┌─ SOURCE RECORDS

(* ===== verification/StreamCodec.v ===== *)
(** * Reading back the records of the stream log (stream.c: replay)

    Replay of the record of an event has the effect of the event. *)

From stdpp Require Import base numbers option list.
From S2P Require Import Prelude Crc Stream StreamLog StreamSpec StreamRetain StreamEvents StreamMem.
Import Crc Stream StreamLog StreamSpec StreamRetain StreamEvents StreamSame StreamMem.

Module StreamCodec.

(** ** Positions in a record *)

Lemma from_0 b : from b 0 = b.
Proof. done. Qed.

Lemma from_skip a b n : zlen a <= n -> from (a ++ b) n = from b (n - zlen a).
Proof.
  intros H. unfold from, zlen in *. rewrite drop_app_ge by lia. f_equal. lia.
Qed.

Lemma from_at a b n : n = zlen a -> from (a ++ b) n = b.
Proof. intros ->. rewrite from_skip by lia. by rewrite Z.sub_diag. Qed.

Lemma part_at a x c i n : i = zlen a -> n = zlen x -> part_of (a ++ x ++ c) i n = x.
Proof.
  intros -> ->. unfold part_of. rewrite from_at by done. unfold zlen. by rewrite Nat2Z.id, take_app_length.
Qed.

Lemma part_skip a b i n : zlen a <= i -> part_of (a ++ b) i n = part_of b (i - zlen a) n.
Proof. intros H. unfold part_of. by rewrite from_skip. Qed.

Lemma part_head x c n : n = zlen x -> part_of (x ++ c) 0 n = x.
Proof. intros ->. by apply (part_at [] x c 0). Qed.

Lemma part_all x i n : i = 0 -> n = zlen x -> part_of x i n = x.
Proof. intros -> ->. unfold part_of, zlen. by rewrite Nat2Z.id, from_0, firstn_all. Qed.

Lemma put16_len v : zlen (put16 v) = 2. Proof. done. Qed.
Lemma put32_len v : zlen (put32 v) = 4. Proof. done. Qed.
Lemma put64_len v : zlen (put64 v) = 8. Proof. done. Qed.

Lemma named_len name : zlen (named name) = 2 + zlen name.
Proof. unfold named. by rewrite zlen_app. Qed.

Lemma get16_named name rest : fits 16 (zlen name) -> get16 (named name ++ rest) = zlen name.
Proof. intros H. unfold named. rewrite <- app_assoc, get16_put16. by apply u16_small. Qed.

Lemma get32_at v rest : fits 32 v -> get32 (put32 v ++ rest) = v.
Proof. intros H. rewrite get32_put32. by apply u32_small. Qed.

Lemma get64_at v rest : fits 64 v -> get64 (put64 v ++ rest) = v.
Proof. intros H. rewrite get64_put64. by apply u64_small. Qed.

Lemma get16_at v rest : fits 16 v -> get16 (put16 v ++ rest) = v.
Proof. intros H. rewrite get16_put16. by apply u16_small. Qed.

Lemma short_fits name : short_name name -> fits 16 (zlen name).
Proof. intros [_ H]. unfold fits. lia. Qed.

Lemma from_start b n : n = 0 -> from b n = b.
Proof. by intros ->. Qed.

Ltac lens := rewrite ?zlen_app, ?named_len, ?put16_len, ?put32_len, ?put64_len.

(** Resolves the positions in a record: skips the fields in front. *)
Ltac walk :=
  repeat match goal with
  | |- context [from ?b ?n] =>
      let E := fresh in assert (E : from b n = b) by (apply from_start; lens; lia); rewrite E; clear E
  | |- context [from (?a ++ ?c) ?n] =>
      let E := fresh in
      assert (E : from (a ++ c) n = from c (n - zlen a)) by (apply from_skip; lens; lia); rewrite E; clear E
  | |- context [part_of ?x ?i ?n] =>
      let E := fresh in assert (E : part_of x i n = x) by (apply part_all; lens; lia); rewrite E; clear E
  | |- context [part_of (?x ++ ?c) ?i ?n] =>
      let E := fresh in
      assert (E : part_of (x ++ c) i n = x)
        by (replace i with 0 by (lens; lia); apply part_head; lens; lia); rewrite E; clear E
  | |- context [part_of (?a ++ ?c) ?i ?n] =>
      let E := fresh in
      assert (E : part_of (a ++ c) i n = part_of c (i - zlen a) n) by (apply part_skip; lens; lia); rewrite E; clear E
  end.

(** ** Well-formed events *)

Definition item_ok (keyed : bool) (i : Z * srec) : Prop :=
  fits 32 i.1 /\ fits 64 (r_offset i.2) /\ fits 64 (r_at_ms i.2) /\ bytes_ok (r_body i.2) /\
  fits 32 (zlen (r_body i.2)) /\ bytes_ok (r_key i.2) /\ fits 16 (zlen (r_key i.2)) /\
  (keyed = false -> r_key i.2 = []).

Definition ev_name (e : event) : bytes :=
  match e with
  | EDeclare name _ _ _ | EIdentity name _ | EAppend name _ _ | EBatch name _ _ | ETrim name _ _
  | ECommit name _ _ _ | ERetention name _ _ | ERevision name _ | EDelete name => name
  end.

Definition ev_ok (e : event) : Prop :=
  short_name (ev_name e) /\ zlen (ev_record e).2 <= RECORD_MAX /\
  match e with
  | EDeclare _ parts maxb age => 0 < parts <= STREAM_PARTITIONS_MAX /\ fits 64 maxb /\ fits 64 age
  | EIdentity _ id => bytes_ok id /\ zlen id = STREAM_ID_LEN
  | EAppend name p r => item_ok true (p, r)
  | EBatch name keyed items => 0 < zlen items <= STREAM_FETCH_MAX /\ Forall (item_ok keyed) items
  | ETrim _ p base => fits 32 p /\ fits 64 base
  | ECommit _ gname p off => short_name gname /\ fits 32 p /\ fits 64 off
  | ERetention _ maxb age => fits 64 maxb /\ fits 64 age
  | ERevision _ revision => 0 < revision < 2 ^ 64
  | EDelete _ => True
  end.

Lemma ev_ok_nat e : ev_ok e -> ev_nat e.
Proof. intros (_ & _ & H). destruct e; try done. destruct H as (_ & [H _] & _). done. Qed.

(** ** Replay of each record *)

(** The first tests of [replay]: the topic is looked up. *)
Lemma replay_start s op name rest : short_name name -> op <> S_DECLARE -> op <> S_DELETE ->
  replay s op (named name ++ rest) =
  match find_topic (ss_topics s) name with
  | None => (-1, s)
  | Some t => replay_topic s t op (named name ++ rest) (zlen (named name ++ rest)) (zlen name)
  end.
Proof.
  intros Hn Hd Hx. unfold replay. destruct (Z.eqb_spec op S_DECLARE); [done|].
  rewrite get16_named by (by apply short_fits). rewrite zlen_app, named_len. pose proof (zlen_nonneg rest).
  pose proof Hn as [_ Hl]. unfold STREAM_NAME_MAX. destruct (Z.ltb_spec (2 + zlen name + zlen rest) 2); [lia|].
  destruct (Z.ltb_spec 255 (zlen name)); [lia|].
  destruct (Z.ltb_spec (2 + zlen name + zlen rest) (2 + zlen name)); [lia|]. cbn [orb].
  destruct (Z.eqb_spec op S_DELETE); [done|]. unfold named. rewrite <- app_assoc, (part_at (put16 (zlen name))) by done.
  done.
Qed.

(** What replay of an event amounts to. *)
Definition replays (s : sstore) (e : event) (m : list topic) : Prop := exists s',
  replay s (ev_record e).1 (ev_record e).2 = (0, s') /\ mem_ok s' /\ fixed s s' /\ same eq m (ss_topics s').

Lemma replays_put s e t t' n : mem_ok s -> find_topic (ss_topics s) (t_name t) = Some t -> t_name t' = t_name t ->
  topic_ok t' -> n = topic_live t' - topic_live t ->
  replay s (ev_record e).1 (ev_record e).2 = (0, set_topic (add_live s n) t') ->
  replays s e (put_topic (ss_topics s) t').
Proof.
  intros M F En Hk Hl E. eexists. split; [exact E|]. split; [by eapply put_ok|]. split; [by constructor|]. done.
Qed.

Lemma replay_declare s name parts maxb age : mem_ok s -> ev_ok (EDeclare name parts maxb age) ->
  find_topic (ss_topics s) name = None ->
  replays s (EDeclare name parts maxb age) (new_topic name parts maxb age [] :: ss_topics s).
Proof.
  intros M (Hn & _ & Hp & Hm & Ha) F. cbn [ev_name] in Hn.
  destruct (add_topic_new s name parts maxb age M Hn Hp Hm Ha F) as (id & s' & E & M' & Fx & Et).
  exists s'. split; [|split; [done|split; [done|]]].
  - cbn [ev_record fst snd]. unfold replay, declare_body. cbn [Z.eqb S_DECLARE Pos.eqb].
    rewrite get16_named by (by apply short_fits). rewrite !zlen_app, named_len, put32_len, !put64_len.
    pose proof (zlen_nonneg name). destruct (Z.ltb_spec (2 + zlen name + (4 + (8 + 8))) 22); [lia|].
    replace (2 + zlen name + (4 + (8 + 8)) =? 22 + zlen name) with true by (symmetry; apply Z.eqb_eq; lia). cbn [negb].
    assert (Ep : part_of (named name ++ put32 parts ++ put64 maxb ++ put64 age) 2 (zlen name) = name).
    { unfold named. rewrite <- app_assoc. by apply part_at. }
    rewrite Ep. walk.
    assert (fits 32 parts) by (unfold fits, STREAM_PARTITIONS_MAX in *; lia).
    rewrite get32_at, get64_at by done. rewrite <- (app_nil_r (put64 age)), get64_at by done. done.
  - rewrite Et. intros n. rewrite !find_topic_cons. change (t_name (new_topic name parts maxb age [])) with name.
    change (t_name (new_topic name parts maxb age id)) with name. destruct (decide (name = n)); [|done].
    constructor. by constructor.
Qed.

Lemma replay_delete s name t : mem_ok s -> short_name name -> find_topic (ss_topics s) name = Some t ->
  replays s (EDelete name) (remove_topic (ss_topics s) name).
Proof.
  intros M Hn F. destruct (topic_of s name t M F) as [_ En]. exists (unlink_topic s t). split; [|split; [|split]].
  - cbn [ev_record fst snd]. unfold replay. cbn [Z.eqb S_DECLARE S_DELETE Pos.eqb].
    rewrite <- (app_nil_r (named name)). rewrite get16_named by (by apply short_fits). rewrite app_nil_r, named_len.
    pose proof Hn as [_ Hl]. unfold STREAM_NAME_MAX. destruct (Z.ltb_spec (2 + zlen name) 2); [lia|].
    destruct (Z.ltb_spec 255 (zlen name)); [lia|]. destruct (Z.ltb_spec (2 + zlen name) (2 + zlen name)); [lia|]. cbn [orb].
    rewrite Z.eqb_refl. cbn [negb].
    unfold named. rewrite <- (app_nil_r name) at 2. rewrite (part_at (put16 (zlen name))) by done. by rewrite F.
  - apply unlink_ok; [done|]. by rewrite En.
  - by constructor.
  - cbn. by rewrite En.
Qed.

(** Takes the branch of the operation. *)
Ltac pick_op :=
  unfold replay_topic;
  cbn [Z.eqb Pos.eqb S_RETENTION S_REVISION S_APPEND S_APPEND_KEY S_APPEND_BATCH S_APPEND_BATCH_KEY S_TRIM
       S_IDENTITY S_COMMIT orb].

(** Records about a topic. *)
Lemma add_live_id s t : set_topic s t = set_topic (add_live s 0) t.
Proof. by rewrite add_live_0. Qed.

(** Closes the test of the length of a record. *)
Ltac length_test :=
  match goal with
  | |- context [negb (?n =? ?m)] => replace (n =? m) with true by (symmetry; apply Z.eqb_eq; lens; lia); cbn [negb orb]
  end.

Lemma replay_retention s name maxb age t : mem_ok s -> ev_ok (ERetention name maxb age) ->
  find_topic (ss_topics s) name = Some t ->
  replays s (ERetention name maxb age) (put_topic (ss_topics s) (retention_topic t maxb age)).
Proof.
  intros M (Hn & _ & Hm & Ha) F. cbn [ev_name] in Hn. destruct (topic_of s name t M F) as [Hk En].
  apply (replays_put s _ t _ 0); [done|by rewrite En|done| | |].
  - destruct Hk. constructor; cbn; try done. lia.
  - rewrite (topic_live_as t); [|done..]. cbn. lia.
  - cbn [ev_record fst snd]. unfold retention_body. rewrite replay_start by done. rewrite F. pick_op.
    length_test. walk. rewrite get64_at by done. rewrite <- (app_nil_r (put64 age)), get64_at by done.
    rewrite add_live_id. done.
Qed.

Lemma replay_revision s name rev t : mem_ok s -> ev_ok (ERevision name rev) ->
  find_topic (ss_topics s) name = Some t ->
  replays s (ERevision name rev) (put_topic (ss_topics s) (revision_topic t rev)).
Proof.
  intros M (Hn & _ & Hr) F. cbn [ev_name] in Hn. destruct (topic_of s name t M F) as [Hk En].
  apply (replays_put s _ t _ 0); [done|by rewrite En|done| | |].
  - destruct Hk. constructor; cbn; try done. lia.
  - rewrite (topic_live_as t); [|done..]. cbn. lia.
  - cbn [ev_record fst snd]. unfold revision_body. rewrite replay_start by done. rewrite F. pick_op.
    length_test. walk. rewrite <- (app_nil_r (put64 rev)), get64_at by (unfold fits; lia).
    destruct (Z.eqb_spec rev 0); [lia|]. rewrite add_live_id. done.
Qed.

└─

Across the data, how many lines have the word "change" in them? Respond with the number alone.

- **RESULT FOR THIS EXERCISE**: 2